The controversy - the latest in the lightly regulated J-1 program - prompted a State Department investigation into the conditions in Hershey. Meanwhile, Secretary of State Hillary Rodham Clinton backed a top-to-bottom review of the program.
"They are done as far as work travel is concerned," Rick Ruth, a top official in the State Department, said of CETUSA.
The specific J-1 component that the organization used to bring the students to the United States is called Summer Work Travel. It sponsored 5,000 to 6,000 students a year through that avenue.
CETUSA also participates in other J-1 exchange components - Secondary School Student, Trainee, and Intern. That involvement is under a separate review by the State Department.
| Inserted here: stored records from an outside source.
Lemma ma_pct_change_witness :
  argsort_spec argsort_ins /\ wf sample /\ guarded (IMa None) sample = false /\
  num_col "close" (run (calculate_ma argsort_ins None) sample) = map Fin [10; 11; 12] /\
  (let pct := num_col "pct_change" (run (calculate_ma argsort_ins None) sample) in
   length pct = length [10; 11; 12] /\ nth 0 pct (Fin 0) = NaN /\
   forall i, (S i < length [10; 11; 12])%nat ->
     match Qeq_bool (nth i [10; 11; 12] 0) 0, Qeq_bool (nth (S i) [10; 11; 12] 0) 0 with
     | false, _ => nth (S i) pct NaN = Fin ((nth (S i) [10; 11; 12] 0 / nth i [10; 11; 12] 0 - 1) * 100)
     | true, true => nth (S i) pct NaN = NaN
     | true, false => nth (S i) pct NaN = PInf \/ nth (S i) pct NaN = NInf
     end).
Proof.
  assert (Hg : guarded (IMa None) sample = false) by reflexivity.
  assert (Hc : num_col "close" (run (calculate_ma argsort_ins None) sample) = map Fin [10; 11; 12])
    by (vm_compute; reflexivity).
  split; [exact argsort_ins_spec|]. split; [exact wf_sample|]. split; [exact Hg|]. split; [exact Hc|].
  exact (ma_pct_change argsort_ins None sample [10; 11; 12] argsort_ins_spec wf_sample Hg Hc).
Defined.

Lemma ewm_mean_range a rs :
  0 < a <= 1 -> Forall (fun r => 0 <= r <= 100) rs ->
  exists ks, ewm_mean a (map Fin rs) = map Fin ks /\ length ks = length rs /\
             Forall (fun r => 0 <= r <= 100) ks.
Proof.
  intros Ha Hrs. destruct rs as [|r rs]; [exists []; split; [reflexivity|split; [reflexivity|constructor]]|].
  inversion Hrs as [|? ? Hr Hrs']; subst.
  destruct (ewm_go_range a r rs Ha Hr Hrs') as [ks [E [L F]]].
  exists (r :: ks). simpl. rewrite E. split; [reflexivity|]. split; [simpl; f_equal; exact L|constructor; assumption].
Qed.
In addition to banning CETUSA for two years, the State Department has capped participation in the J-1 Work Travel program to 109,000 foreign students in 2012, the same level as 2011. After about a decade of rapid growth, the program peaked in 2008 with 153,000 foreign student/workers, many of them working in resort areas such as Wildwood and Cape Cod.
The State Department is likely to announce new J-1 regulations in the next several months. One area ripe for new restrictions is the type of jobs foreign students can hold when entering the United States on a J-1 visa.
The State Department would like them in jobs in which they regularly meet Americans, not in hazardous or hard-labor occupations such as construction and roofing.